The 2000 Brisbane Broncos season was the thirteenth in the club's history. Coached by Wayne Bennett and captained by Kevin Walters, they competed in the NRL's 2000 Telstra Premiership, finishing the regular season 1st (out of 14 teams) to claim their 4th minor premiership before going on to win the 2000 NRL Grand final, their fifth title in nine years.

Season summary 
Brisbane spent the entire 2000 NRL season from round four in first position on the ladder.
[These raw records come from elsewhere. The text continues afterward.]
(* ===== verification/BlockDev.v ===== *)
(** file_system/block_device_types.h: block devices, as the buffer cache and
    the disk device nodes use them. The interface is a class of operations with
    its laws; an image in memory implements it. *)

From S2P Require Import Prelude.

(** * Block devices *)

(** [bdev->read] and [bdev->write], in sectors; [None] is a transfer the device
    cannot perform. *)
Class BlockDevice (D : Type) := {
  sector_size : Z;
  dev_read : D -> Z -> Z -> option (list Z);
  dev_write : D -> Z -> list Z -> option D }.

(** What its clients rely on: a transfer inside the device succeeds, a read
    returns what was last written to those sectors. *)
Class DeviceLaws (D : Type) `{BlockDevice D} := {
  dev_has : D -> Z -> Z -> Prop;
  sector_pos : 0 < sector_size;
  dev_read_ok : forall d lba n, dev_has d lba n -> exists l, dev_read d lba n = Some l /\ Z.of_nat (length l) = n * sector_size;
  dev_write_ok : forall d lba n l, dev_has d lba n -> Z.of_nat (length l) = n * sector_size ->
    exists d', dev_write d lba l = Some d' /\ dev_read d' lba n = Some l /\
      (forall lba' n', lba' + n' <= lba \/ lba + n <= lba' -> dev_read d' lba' n' = dev_read d lba' n') /\
      (forall lba' n', dev_has d lba' n' -> dev_has d' lba' n') }.

(** * A device held in memory *)

(** Sectors of [ss] bytes of a flat image. *)
Section Ram.
Context (ss : Z) (Hss : 0 < ss).

Definition ram_has (d : list Z) (lba n : Z) : Prop := 0 <= lba /\ 0 <= n /\ (lba + n) * ss <= Z.of_nat (length d).
Definition ram_ok (d : list Z) (lba n : Z) : bool := (0 <=? lba) && (0 <=? n) && ((lba + n) * ss <=? Z.of_nat (length d)).
Definition ram_read (d : list Z) (lba n : Z) : option (list Z) :=
  if ram_ok d lba n then Some (take (Z.to_nat (n * ss)) (drop (Z.to_nat (lba * ss)) d)) else None.
Definition ram_write (d : list Z) (lba : Z) (l : list Z) : option (list Z) :=
  if ram_ok d lba (Z.of_nat (length l) / ss)
  then Some (take (Z.to_nat (lba * ss)) d ++ l ++ drop (Z.to_nat (lba * ss) + length l) d) else None.

Lemma ram_ok_has d lba n : ram_ok d lba n = true <-> ram_has d lba n.
Proof. unfold ram_ok, ram_has. rewrite !andb_true_iff, !Z.leb_le. tauto. Qed.

Definition RamDisk : BlockDevice (list Z) := {| sector_size := ss; dev_read := ram_read; dev_write := ram_write |}.

(** Overwriting [l] at [a]. *)
Definition splice (d : list Z) (a : nat) (l : list Z) : list Z := take a d ++ l ++ drop (a + length l) d.

Lemma splice_length d a l : (a + length l <= length d)%nat -> length (splice d a l) = length d.
Proof. intros. unfold splice. rewrite !length_app, length_take, length_drop. lia. Qed.

Lemma splice_same d a l : (a + length l <= length d)%nat -> take (length l) (drop a (splice d a l)) = l.
Proof.
  intros. unfold splice. rewrite drop_app_length' by (rewrite length_take; lia). apply take_app_length.
Qed.

Lemma splice_other d a l m n : (a + length l <= length d)%nat -> (m + n <= a \/ a + length l <= m)%nat ->
  take n (drop m (splice d a l)) = take n (drop m d).
Proof.
  intros Hd [Hm|Hm]; unfold splice.
  - rewrite drop_app_le by (rewrite length_take; lia). rewrite take_app_le by (rewrite length_drop, length_take; lia).
    rewrite !take_drop_commute, take_take. do 2 f_equal. lia.
  - rewrite drop_app_ge by (rewrite length_take; lia). rewrite drop_app_ge by (rewrite length_take; lia).
    rewrite drop_drop, length_take. do 2 f_equal. lia.
Qed.

Lemma ram_nat d lba n : ram_has d lba n -> (Z.to_nat (lba * ss) + Z.to_nat (n * ss) <= length d)%nat.
Proof using Hss. unfold ram_has. intros. nia. Qed.

Definition RamDiskLaws : @DeviceLaws (list Z) RamDisk.
Proof using Hss.
  refine (@Build_DeviceLaws _ RamDisk ram_has Hss _ _).
  - intros d lba n H. pose proof (ram_nat d lba n H). simpl. unfold ram_read. rewrite (proj2 (ram_ok_has d lba n) H).
    eexists. split; [reflexivity|]. rewrite length_take, length_drop. destruct H as (? & ? & ?). nia.
  - intros d lba n l H Hl. pose proof (ram_nat d lba n H) as Hn. simpl in *. unfold ram_write. rewrite Hl, Z.div_mul by lia.
    rewrite (proj2 (ram_ok_has d lba n) H). fold (splice d (Z.to_nat (lba * ss)) l).
    assert (El : length l = Z.to_nat (n * ss)) by lia.
    assert (Hfit : (Z.to_nat (lba * ss) + length l <= length d)%nat) by lia.
    eexists. split; [reflexivity|]. assert (Hok : forall lba' n', ram_ok (splice d (Z.to_nat (lba * ss)) l) lba' n' = ram_ok d lba' n').
    { intros. unfold ram_ok. now rewrite splice_length. }
    split_and!.
    + unfold ram_read. rewrite Hok, (proj2 (ram_ok_has d lba n) H), <- El. f_equal. now apply splice_same.
    + intros lba' n' Hdis. unfold ram_read. rewrite Hok. destruct (ram_ok d lba' n') eqn:E; [|reflexivity]. f_equal. apply splice_other; [exact Hfit|].
      apply ram_ok_has in E. unfold ram_has in *. nia.
    + intros lba' n'. rewrite <- !ram_ok_has. now rewrite Hok.
Defined.
End Ram.
Lemma find_node_ok ex s L C b : cinv ex s L C -> wp (find_node true b) (λ x s', s' = s /\ located s b x) s.
Proof using G.
  intros HI. unfold find_node. pose proof (bucket_range b) as Hi. apply wp_bind.
  eapply wp_bucket_get; [apply (ci_bucket _ _ _ _ _ _ HI _ Hi)|].
  destruct (located_search ex s L C b (λ x, s = s /\ located s b x) HI (λ x H, conj eq_refl H)) as [H1 H2].
  apply (search_ok sb nblocks G ex s L C HI (find_step true b) (λ z, z) (λ n, block_number n =? b) (λ z, z) 0); auto.
  - intros x n En Hx Hb Hv. unfold find_step. rewrite (proj2 (Z.eqb_neq x 0) Hx).
    apply wp_bind. eapply wp_nget; [exact En|]. apply wp_bind. eapply wp_nget; [exact En|]. rewrite Hb, Hv. simpl. apply wp_ret. auto.
  - intros x n En Hx Hb Hv. unfold find_step. rewrite (proj2 (Z.eqb_neq x 0) Hx).
    apply wp_bind. eapply wp_nget; [exact En|]. apply wp_bind. eapply wp_nget; [exact En|]. rewrite Hb. simpl.
    apply wp_bind. eapply wp_nget; [exact En|]. apply wp_ret. auto.
Qed.

(** No node is invalid, so a search for invalid nodes finds none. *)
Lemma find_invalid_ok ex s L C b : cinv ex s L C -> wp (find_node false b) (λ x s', s' = s /\ x = 0) s.
Proof using G.
  intros HI. unfold find_node. pose proof (bucket_range b) as Hi. apply wp_bind.
  eapply wp_bucket_get; [apply (ci_bucket _ _ _ _ _ _ HI _ Hi)|].
  apply (search_ok sb nblocks G ex s L C HI (find_step false b) (λ z, z) (λ _, false) (λ z, z) 0); auto; [easy| |easy].
  intros x n En Hx _ Hv. unfold find_step. rewrite (proj2 (Z.eqb_neq x 0) Hx).
  apply wp_bind. eapply wp_nget; [exact En|]. apply wp_bind. eapply wp_nget; [exact En|]. rewrite Hv, andb_false_r. simpl.
  apply wp_bind. eapply wp_nget; [exact En|]. apply wp_ret. auto.
Qed.

Lemma bread_search_ok ex s L C b : cinv ex s L C ->
  wp (loop chain_fuel (bread_find_step b) (hdz 0 (C (b mod BUFFER_CACHE_SIZE)), 0))
     (λ r s', s' = s /\ ((r = inr 0 /\ forall y m, nodes s !! y = Some m -> block_number m <> b) \/
        exists x n, r = inl x /\ nodes s !! x = Some n /\ block_number n = b)) s.
Proof using G.
  intros HI. pose proof (bucket_range b) as Hi.
  apply (search_ok sb nblocks G ex s L C HI (bread_find_step b) (λ z, (z, 0)) (λ n, block_number n =? b) inl (inr 0)); auto.
  - intros x n En Hx Hb Hv. unfold bread_find_step. rewrite (proj2 (Z.eqb_neq x 0) Hx).
    apply wp_bind. eapply wp_nget; [exact En|]. apply wp_bind. eapply wp_nget; [exact En|]. rewrite Hb, Hv. simpl. apply wp_ret. auto.
  - intros x n En Hx Hb Hv. unfold bread_find_step. rewrite (proj2 (Z.eqb_neq x 0) Hx).
    apply wp_bind. eapply wp_nget; [exact En|]. apply wp_bind. eapply wp_nget; [exact En|]. rewrite Hb, Hv. simpl.
    apply wp_bind. eapply wp_nget; [exact En|]. apply wp_ret. auto.
  - intros x n _ Hn Hb%Z.eqb_eq. split; [reflexivity|]. right. eauto.
  - intros Hall. split; [reflexivity|]. left. split; [reflexivity|]. intros y m Hm Hb.
    assert (y ∈ C (b mod BUFFER_CACHE_SIZE)) by (apply (ci_mem _ _ _ _ _ _ HI); [apply bucket_range|]; exists m; rewrite Hb; auto).
    specialize (Hall y m ltac:(assumption) Hm). apply Z.eqb_neq in Hall. easy.
Qed.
The Broncos started the season with an unbeaten run of 8 matches before going down to the Penrith Panthers in round 9. The Broncos were the first team to play the newly formed Wests Tigers (Merged team of Balmain Tigers and Western Suburbs Magpies) with both teams sharing the points with a 24-24 draw.

The Broncos went on a Win–loss run for 8 rounds before winning 7 of their last 8 regular season matches to finish Minor Premiers. Also the Broncos suffered their worst collapse in the club history when they led 22-4 at halftime to lose 26-22 against the Newcastle Knights in round 18.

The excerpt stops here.